🤖 AI Summary
Diffusion language models (DLMs) face a fundamental tension between meeting low-latency service-level objectives (SLOs) and achieving high throughput, primarily due to the speed-quality trade-off in confidence-based denoising, suboptimal parallelism selection under dynamic workloads, and non-uniform computational overhead introduced by approximate KV caching. To address these challenges, this work proposes DiLaServe—the first cluster-scale serving system tailored for DLMs—that jointly optimizes latency and throughput through deadline-aware scheduling, confidence-threshold-driven adaptive load control, and quality-aware dynamic cluster reconfiguration that accounts for the heterogeneity of approximate KV caches. Experimental results demonstrate that DiLaServe improves SLO compliance by up to 56.6 percentage points, reduces end-to-end latency by as much as 46%, and incurs less than 1% accuracy degradation across diverse benchmarks and real-world workloads.
📝 Abstract
Diffusion language models (DLMs) have recently emerged as a promising alternative to conventional autoregressive language models.
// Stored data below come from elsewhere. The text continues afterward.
Definition set_stop (v : bool) (b : t) : t :=
  {| __stop := v; __httpClient := __httpClient b;
     __tradeMonitor := __tradeMonitor b; __cash := __cash b;
     __shares := __shares b; __activeOrders := __activeOrders b;
     requests := requests b; events := events b; log := log b |}.

Definition set_tradeMonitor (v : TradeMonitor.t F) (b : t) : t :=
  {| __stop := __stop b; __httpClient := __httpClient b;
     __tradeMonitor := v; __cash := __cash b;
     __shares := __shares b; __activeOrders := __activeOrders b;
     requests := requests b; events := events b; log := log b |}.

Definition set_cash (v : F) (b : t) : t :=
  {| __stop := __stop b; __httpClient := __httpClient b;
     __tradeMonitor := __tradeMonitor b; __cash := v;
     __shares := __shares b; __activeOrders := __activeOrders b;
     requests := requests b; events := events b; log := log b |}.

Definition set_shares (v : gmap string F) (b : t) : t :=
  {| __stop := __stop b; __httpClient := __httpClient b;
     __tradeMonitor := __tradeMonitor b; __cash := __cash b;
     __shares := v; __activeOrders := __activeOrders b;
     requests := requests b; events := events b; log := log b |}.

Definition set_activeOrders (v : gmap Z (broker.Order F)) (b : t) : t :=
  {| __stop := __stop b; __httpClient := __httpClient b;
     __tradeMonitor := __tradeMonitor b; __cash := __cash b;
     __shares := __shares b; __activeOrders := v;
     requests := requests b; events := events b; log := log b |}.

Definition sent (r : HTTPRequest) (b : t) : t :=
  {| __stop := __stop b; __httpClient := __httpClient b;
     __tradeMonitor := __tradeMonitor b; __cash := __cash b;
     __shares := __shares b; __activeOrders := __activeOrders b;
     requests := requests b ++ [r]; events := events b; log := log b |}.

Definition notified (e : broker.OrderEvent F) (b : t) : t :=
  {| __stop := __stop b; __httpClient := __httpClient b;
     __tradeMonitor := __tradeMonitor b; __cash := __cash b;
     __shares := __shares b; __activeOrders := __activeOrders b;
     requests := requests b; events := events b ++ [e]; log := log b |}.

Definition logged (r : LogRecord F) (b : t) : t :=
  {| __stop := __stop b; __httpClient := __httpClient b;
     __tradeMonitor := __tradeMonitor b; __cash := __cash b;
     __shares := __shares b; __activeOrders := __activeOrders b;
     requests := requests b; events := events b; log := log b ++ [r] |}.

Definition logger (r : LogRecord F) : M t unit := modify (logged r).

Definition notifyOrderEvent (e : broker.OrderEvent F) : M t unit :=
  modify (notified e).

(** A call [self.__httpClient.m(...)]: the request is sent, then the call
    returns or raises what the exchange answers. *)
Definition http {A} (r : HTTPRequest) (answer : HTTPClient F -> Result A)
  : M t A :=
  modify (sent r) ;;
  httpClient <- gets __httpClient ;;
  lift (answer httpClient).

(** A method call on [self.__tradeMonitor]. *)
Definition on_tradeMonitor {A} (c : M (TradeMonitor.t F) A) : M t A :=
  fun b => let (r, tm) := c (__tradeMonitor b) in (r, set_tradeMonitor tm b).

(** [del self.__shares[key]] *)
Definition del_shares (key : string) : M t unit :=
  shares <- gets __shares ;;
  match shares !! key with
  | Some _ => modify (set_shares (delete key shares))
  | None => raise (KeyError (inr key))
  end.

(** [del self.__activeOrders[key]] *)
Definition del_activeOrders (key : Z) : M t unit :=
  activeOrders <- gets __activeOrders ;;
  match activeOrders !! key with
  | Some _ => modify (set_activeOrders (delete key activeOrders))
  | None => raise (KeyError (inl key))
  end.

Definition getInstrumentTraits (instrument : string)
  : broker.InstrumentTraits F := BTCTraits.

Definition refreshAccountBalance : M t unit :=
  modify (set_stop true) ;;  (* Stop running in case of errors. *)
  logger info_retrieving_account_balance ;;
  balance <- http req_getAccountBalance getAccountBalance ;;
  (* Cash *)
  modify (set_cash (fround (getUSDAvailable balance) 2)) ;;
  cash <- gets __cash ;;
  logger (info_usd cash) ;;
  (* BTC *)
  let btc := getBTCAvailable balance in
  modify (set_shares {[ btc_symbol := btc ]}) ;;
  logger (info_btc btc) ;;
  modify (set_stop false).  (* No errors. Keep running. *)

(** The body of the loop of [refreshOpenOrders]. *)
Definition refreshOpenOrders_body (openOrder : OpenOrder F) : M t unit :=
  order <- lift (build_order_from_open_order openOrder
                   (getInstrumentTraits btc_symbol)) ;;
  activeOrders <- gets __activeOrders ;;
  modify (set_activeOrders (<[oo_getId openOrder := order]> activeOrders)).

Definition refreshOpenOrders : M t unit :=
  modify (set_stop true) ;;  (* Stop running in case of errors. *)
  logger info_retrieving_open_orders ;;
  openOrders <- http req_getOpenOrders getOpenOrders ;;
  for_each openOrders refreshOpenOrders_body ;;
  logger (info_open_orders_found (length openOrders)) ;;
  modify (set_stop false).  (* No errors. Keep running. *)

Definition _startTradeMonitor : M t unit :=
  modify (set_stop true) ;;  (* Stop running in case of errors. *)
  logger info_initializing_trade_monitor ;;
  httpClient <- gets __httpClient ;;
  modify (sent req_getUserTransactions) ;;
  on_tradeMonitor (TradeMonitor.start (getUserTransactions httpClient)) ;;
  modify (set_stop false).  (* No errors. Keep running. *)

(** The body of the loop of [_onUserTrades].  The order found in
    [__activeOrders] is an object: once it is mutated, the entry it was
    found under, if it is still there, holds the mutated order. *)
Definition _onUserTrades_body (trade : UserTrade F) : M t unit :=
  activeOrders <- gets __activeOrders ;;
  match activeOrders !! ut_getOrderId trade with
  | Some order =>
      let fee := ut_getFee trade in
      let fillPrice := ut_getBTCUSD trade in
      let btcAmount := ut_getBTC trade in
      let usdAmount := ut_getUSD trade in
      let dateTime := ut_getDateTime trade in
      (* Update cash, shares and active orders. *)
      cash <- gets __cash ;;
      modify (set_cash (fround (fsub (fadd cash usdAmount) fee) 2)) ;;
      shares <- gets __shares ;;
      modify (set_shares
                (<[btc_symbol :=
                     broker.roundQuantity (broker.getInstrumentTraits order)
                       (fadd (default f0 (shares !! btc_symbol)) btcAmount)]>
                   shares)) ;;
      shares <- gets __shares ;;
      (match shares !! btc_symbol with
       | Some quantity =>
           if feqb quantity f0 then del_shares btc_symbol else ret tt
       | None => raise (KeyError (inr btc_symbol))
       end) ;;
      (if negb (broker.isActive order)
       then del_activeOrders (broker.getId order)
       else ret tt) ;;
      (* Notify that the order was updated. *)
      let orderExecutionInfo :=
        {| broker.getPrice := fillPrice;
           broker.getQuantity := fabs btcAmount;
           broker.getCommission := fee;
           broker.getDateTime := dateTime |} in
      let order := broker.addExecutionInfo orderExecutionInfo order in
      activeOrders <- gets __activeOrders ;;
      modify (set_activeOrders
                (alter (fun _ => order) (ut_getOrderId trade) activeOrders)) ;;
      let eventType :=
        if broker.isFilled order
        then OrderEventType.FILLED
        else OrderEventType.PARTIALLY_FILLED in
      notifyOrderEvent
        {| broker.getOrder := order;
           broker.getEventType := eventType;
           broker.getEventInfo := broker.execution orderExecutionInfo |}
  | None =>
      logger (info_trade_refered_to_inactive_order
                (ut_getId trade) (ut_getOrderId trade))
  end.

Definition _onUserTrades (trades : list (UserTrade F)) : M t unit :=
  for_each trades _onUserTrades_body.

(* BEGIN observer.Subject interface *)

Definition start : M t unit :=
  refreshAccountBalance ;;
  refreshOpenOrders ;;
  _startTradeMonitor.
By generating multiple tokens in parallel during each denoising step, they offer higher inference throughput while maintaining competitive quality. However, realizing these throughput gains while meeting latency SLOs in a serving system requires addressing challenges introduced by DLMs' unique characteristics. These include navigating the speed-quality tradeoff created by confidence-based denoising, choosing appropriate parallelization levels across model instances under fluctuating load, and coordinating approximate KV caching mechanisms that introduce non-uniform per-step costs. To address these challenges, we present DiLaServe, a cluster-level serving system for DLMs. DiLaServe enables deadline-aware scheduling and adaptive load control through confidence-threshold adjustment, and dynamically reconfigures the cluster by solving a quality-aware optimization problem, while explicitly modeling the step-level heterogeneity introduced by approximate KV caching. Across multiple benchmarks and real-world traces, DiLaServe improves SLO attainment by up to 56.6 percentage points and reduces end-to-end request latency by up to 46\% while incurring less than 1\% accuracy drop.